*** Given information ***

(* ===== verification/CkethConversion.v ===== *)
(** The conversions between the JSON types and the Candid types
    ([src/candid_rpc/cketh_conversion.rs]). A name such as [CandidTypes.Block.hash] is the
    field of the Candid record, and [JsonTypes.Block.hash] the one of the JSON record. *)

From S2P Require Import Prelude Collections EvmRpcTypes Externals Numbers Hex.
From S2P Require CandidTypes JsonTypes Instances.
Import CandidTypes JsonTypes.
Open Scope Z_scope.

Section Conversions.
Context `{BigUintLaws} `{EthnumCrate}.

Definition into_block_spec (value : CandidTypes.BlockTag) : BlockSpec :=
  match value with
  | CandidTypes.BlockTag.Number n => BlockSpec.Number (Amount_from_Nat256 n)
  | CandidTypes.BlockTag.Latest => BlockSpec.Tag BlockTag.Latest
  | CandidTypes.BlockTag.Safe => BlockSpec.Tag BlockTag.Safe
  | CandidTypes.BlockTag.Finalized => BlockSpec.Tag BlockTag.Finalized
  | CandidTypes.BlockTag.Earliest => BlockSpec.Tag BlockTag.Earliest
  | CandidTypes.BlockTag.Pending => BlockSpec.Tag BlockTag.Pending
  end.

Definition into_get_logs_param (value : GetLogsArgs) : GetLogsParam := {|
  GetLogsParam.from_block :=
    default BlockSpec.BlockSpec_default
      (option_map into_block_spec (GetLogsArgs.from_block value));
  GetLogsParam.to_block :=
    default BlockSpec.BlockSpec_default
      (option_map into_block_spec (GetLogsArgs.to_block value));
  GetLogsParam.address :=
    map (fun address => Address_new (Hex20_0 address)) (GetLogsArgs.addresses value);
  GetLogsParam.topics :=
    map (fun topic => map (fun t => FixedSizeData_new (Hex32_0 t)) topic)
      (default [] (GetLogsArgs.topics value));
|}.

Definition from_log_entry (value : JsonTypes.LogEntry) : CandidTypes.LogEntry := {|
  CandidTypes.LogEntry.address :=
    {| Hex20_0 := Address_into_bytes (JsonTypes.LogEntry.address value) |};
  CandidTypes.LogEntry.topics :=
    map (fun t => {| Hex32_0 := FixedSizeData_into_bytes t |}) (JsonTypes.LogEntry.topics value);
  CandidTypes.LogEntry.data := {| Hex_0 := Data_0 (JsonTypes.LogEntry.data value) |};
  CandidTypes.LogEntry.block_number :=
    option_map Nat256_from_Amount (JsonTypes.LogEntry.block_number value);
  CandidTypes.LogEntry.transaction_hash :=
    option_map (fun x => {| Hex32_0 := Hash_into_bytes x |})
      (JsonTypes.LogEntry.transaction_hash value);
  CandidTypes.LogEntry.transaction_index :=
    option_map Nat256_from_Amount (JsonTypes.LogEntry.transaction_index value);
  CandidTypes.LogEntry.block_hash :=
    option_map (fun x => {| Hex32_0 := Hash_into_bytes x |})
      (JsonTypes.LogEntry.block_hash value);
  CandidTypes.LogEntry.log_index :=
    option_map Nat256_from_Amount (JsonTypes.LogEntry.log_index value);
  CandidTypes.LogEntry.removed := JsonTypes.LogEntry.removed value;
|}.

Definition from_log_entries (value : list JsonTypes.LogEntry) : list CandidTypes.LogEntry :=
  map from_log_entry value.

Definition into_fee_history_params (value : FeeHistoryArgs) : FeeHistoryParams := {|
  FeeHistoryParams.block_count := Amount_from_Nat256 (FeeHistoryArgs.block_count value);
  FeeHistoryParams.highest_block := into_block_spec (FeeHistoryArgs.newest_block value);
  FeeHistoryParams.reward_percentiles :=
    default [] (FeeHistoryArgs.reward_percentiles value);
|}.

Definition from_fee_history (value : JsonTypes.FeeHistory) : CandidTypes.FeeHistory := {|
  CandidTypes.FeeHistory.oldest_block :=
    Nat256_from_Amount (JsonTypes.FeeHistory.oldest_block value);
  CandidTypes.FeeHistory.base_fee_per_gas :=
    map Nat256_from_Amount (JsonTypes.FeeHistory.base_fee_per_gas value);
  CandidTypes.FeeHistory.gas_used_ratio := JsonTypes.FeeHistory.gas_used_ratio value;
  CandidTypes.FeeHistory.reward :=
    map (fun x => map Nat256_from_Amount x) (JsonTypes.FeeHistory.reward value);
|}.

Definition into_get_transaction_count_params (value : GetTransactionCountArgs) :
  GetTransactionCountParams := {|
  GetTransactionCountParams.address :=
    Address_new (Hex20_0 (GetTransactionCountArgs.address value));
  GetTransactionCountParams.block := into_block_spec (GetTransactionCountArgs.block value);
|}.

(** [Nat256::from(1_u8)] and [Nat256::from(0_u8)]. *)
Definition Nat256_from_u8 (v : Z) (Hv : in_range 128 v) : Nat256 :=
  the_value (Nat256_from v) (Nat256_from_returns v Hv).
Lemma one_in_range : in_range 128 1.
Proof. unfold in_range. lia. Qed.
Lemma zero_in_range : in_range 128 0.
Proof. unfold in_range. lia. Qed.

Definition from_transaction_status (v : TransactionStatus) : Nat256 :=
  match v with
  | TransactionStatus.Success => Nat256_from_u8 1 one_in_range
  | TransactionStatus.Failure => Nat256_from_u8 0 zero_in_range
  end.

Definition from_transaction_receipt (value : JsonTypes.TransactionReceipt) :
  CandidTypes.TransactionReceipt := {|
  CandidTypes.TransactionReceipt.block_hash :=
    {| Hex32_0 := Hash_into_bytes (JsonTypes.TransactionReceipt.block_hash value) |};
  CandidTypes.TransactionReceipt.block_number :=
    Nat256_from_Amount (JsonTypes.TransactionReceipt.block_number value);
  CandidTypes.TransactionReceipt.effective_gas_price :=
    Nat256_from_Amount (JsonTypes.TransactionReceipt.effective_gas_price value);
  CandidTypes.TransactionReceipt.gas_used :=
    Nat256_from_Amount (JsonTypes.TransactionReceipt.gas_used value);
  CandidTypes.TransactionReceipt.cumulative_gas_used :=
    Nat256_from_Amount (JsonTypes.TransactionReceipt.cumulative_gas_used value);
  CandidTypes.TransactionReceipt.status :=
    option_map from_transaction_status (JsonTypes.TransactionReceipt.status value);
  CandidTypes.TransactionReceipt.root :=
    option_map (fun x => {| Hex32_0 := Hash_into_bytes x |})
      (JsonTypes.TransactionReceipt.root value);
  CandidTypes.TransactionReceipt.transaction_hash :=
    {| Hex32_0 := Hash_into_bytes (JsonTypes.TransactionReceipt.transaction_hash value) |};
  CandidTypes.TransactionReceipt.contract_address :=
    option_map (fun address => {| Hex20_0 := Address_into_bytes address |})
      (JsonTypes.TransactionReceipt.contract_address value);
  CandidTypes.TransactionReceipt.from :=
    {| Hex20_0 := Address_into_bytes (JsonTypes.TransactionReceipt.from value) |};
  CandidTypes.TransactionReceipt.logs :=
    from_log_entries (JsonTypes.TransactionReceipt.logs value);
  CandidTypes.TransactionReceipt.logs_bloom :=
    {| Hex256_0 := LogsBloom_into_bytes (JsonTypes.TransactionReceipt.logs_bloom value) |};
  CandidTypes.TransactionReceipt.to :=
    option_map (fun address => {| Hex20_0 := Address_into_bytes address |})
      (JsonTypes.TransactionReceipt.to value);
  CandidTypes.TransactionReceipt.transaction_index :=
    Nat256_from_Amount (JsonTypes.TransactionReceipt.transaction_index value);
  CandidTypes.TransactionReceipt.tx_type :=
    HexByte_from (JsonByte_into_byte (JsonTypes.TransactionReceipt.tx_type value))
      (Byte_ok (JsonByte_0 (JsonTypes.TransactionReceipt.tx_type value)));
|}.

Definition from_block (value : JsonTypes.Block) : CandidTypes.Block := {|
  CandidTypes.Block.base_fee_per_gas :=
    option_map Nat256_from_Amount (JsonTypes.Block.base_fee_per_gas value);
  CandidTypes.Block.number := Nat256_from_Amount (JsonTypes.Block.number value);
  CandidTypes.Block.difficulty :=
    option_map Nat256_from_Amount (JsonTypes.Block.difficulty value);
  CandidTypes.Block.extra_data := {| Hex_0 := Data_0 (JsonTypes.Block.extra_data value) |};
  CandidTypes.Block.gas_limit := Nat256_from_Amount (JsonTypes.Block.gas_limit value);
  CandidTypes.Block.gas_used := Nat256_from_Amount (JsonTypes.Block.gas_used value);
  CandidTypes.Block.hash := {| Hex32_0 := Hash_into_bytes (JsonTypes.Block.hash value) |};
  CandidTypes.Block.logs_bloom :=
    {| Hex256_0 := LogsBloom_into_bytes (JsonTypes.Block.logs_bloom value) |};
  CandidTypes.Block.miner :=
    {| Hex20_0 := Address_into_bytes (JsonTypes.Block.miner value) |};
  CandidTypes.Block.mix_hash :=
    {| Hex32_0 := Hash_into_bytes (JsonTypes.Block.mix_hash value) |};
  CandidTypes.Block.nonce := Nat256_from_Amount (JsonTypes.Block.nonce value);
  CandidTypes.Block.parent_hash :=
    {| Hex32_0 := Hash_into_bytes (JsonTypes.Block.parent_hash value) |};
  CandidTypes.Block.receipts_root :=
    {| Hex32_0 := Hash_into_bytes (JsonTypes.Block.receipts_root value) |};
  CandidTypes.Block.sha3_uncles :=
    {| Hex32_0 := Hash_into_bytes (JsonTypes.Block.sha3_uncles value) |};
  CandidTypes.Block.size := Nat256_from_Amount (JsonTypes.Block.size value);
  CandidTypes.Block.state_root :=
    {| Hex32_0 := Hash_into_bytes (JsonTypes.Block.state_root value) |};
  CandidTypes.Block.timestamp := Nat256_from_Amount (JsonTypes.Block.timestamp value);
  CandidTypes.Block.total_difficulty := None;
  CandidTypes.Block.transactions :=
    map (fun tx => {| Hex32_0 := Hash_into_bytes tx |}) (JsonTypes.Block.transactions value);
  CandidTypes.Block.transactions_root :=
    option_map (fun x => {| Hex32_0 := Hash_into_bytes x |})
      (JsonTypes.Block.transactions_root value);
  CandidTypes.Block.uncles :=
    map (fun tx => {| Hex32_0 := Hash_into_bytes tx |}) (JsonTypes.Block.uncles value);
|}.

*** End of Given information ***

## Action item:
In the listing above, find the line holding "Section Conversions." and the line holding "Hex32_0 := FixedSizeData_into_bytes", then output those two lines and every line between them exactly.

## Response:
Section Conversions.
Context `{BigUintLaws} `{EthnumCrate}.

Definition into_block_spec (value : CandidTypes.BlockTag) : BlockSpec :=
  match value with
  | CandidTypes.BlockTag.Number n => BlockSpec.Number (Amount_from_Nat256 n)
  | CandidTypes.BlockTag.Latest => BlockSpec.Tag BlockTag.Latest
  | CandidTypes.BlockTag.Safe => BlockSpec.Tag BlockTag.Safe
  | CandidTypes.BlockTag.Finalized => BlockSpec.Tag BlockTag.Finalized
  | CandidTypes.BlockTag.Earliest => BlockSpec.Tag BlockTag.Earliest
  | CandidTypes.BlockTag.Pending => BlockSpec.Tag BlockTag.Pending
  end.

Definition into_get_logs_param (value : GetLogsArgs) : GetLogsParam := {|
  GetLogsParam.from_block :=
    default BlockSpec.BlockSpec_default
      (option_map into_block_spec (GetLogsArgs.from_block value));
  GetLogsParam.to_block :=
    default BlockSpec.BlockSpec_default
      (option_map into_block_spec (GetLogsArgs.to_block value));
  GetLogsParam.address :=
    map (fun address => Address_new (Hex20_0 address)) (GetLogsArgs.addresses value);
  GetLogsParam.topics :=
    map (fun topic => map (fun t => FixedSizeData_new (Hex32_0 t)) topic)
      (default [] (GetLogsArgs.topics value));
|}.

Definition from_log_entry (value : JsonTypes.LogEntry) : CandidTypes.LogEntry := {|
  CandidTypes.LogEntry.address :=
    {| Hex20_0 := Address_into_bytes (JsonTypes.LogEntry.address value) |};
  CandidTypes.LogEntry.topics :=
    map (fun t => {| Hex32_0 := FixedSizeData_into_bytes t |}) (JsonTypes.LogEntry.topics value);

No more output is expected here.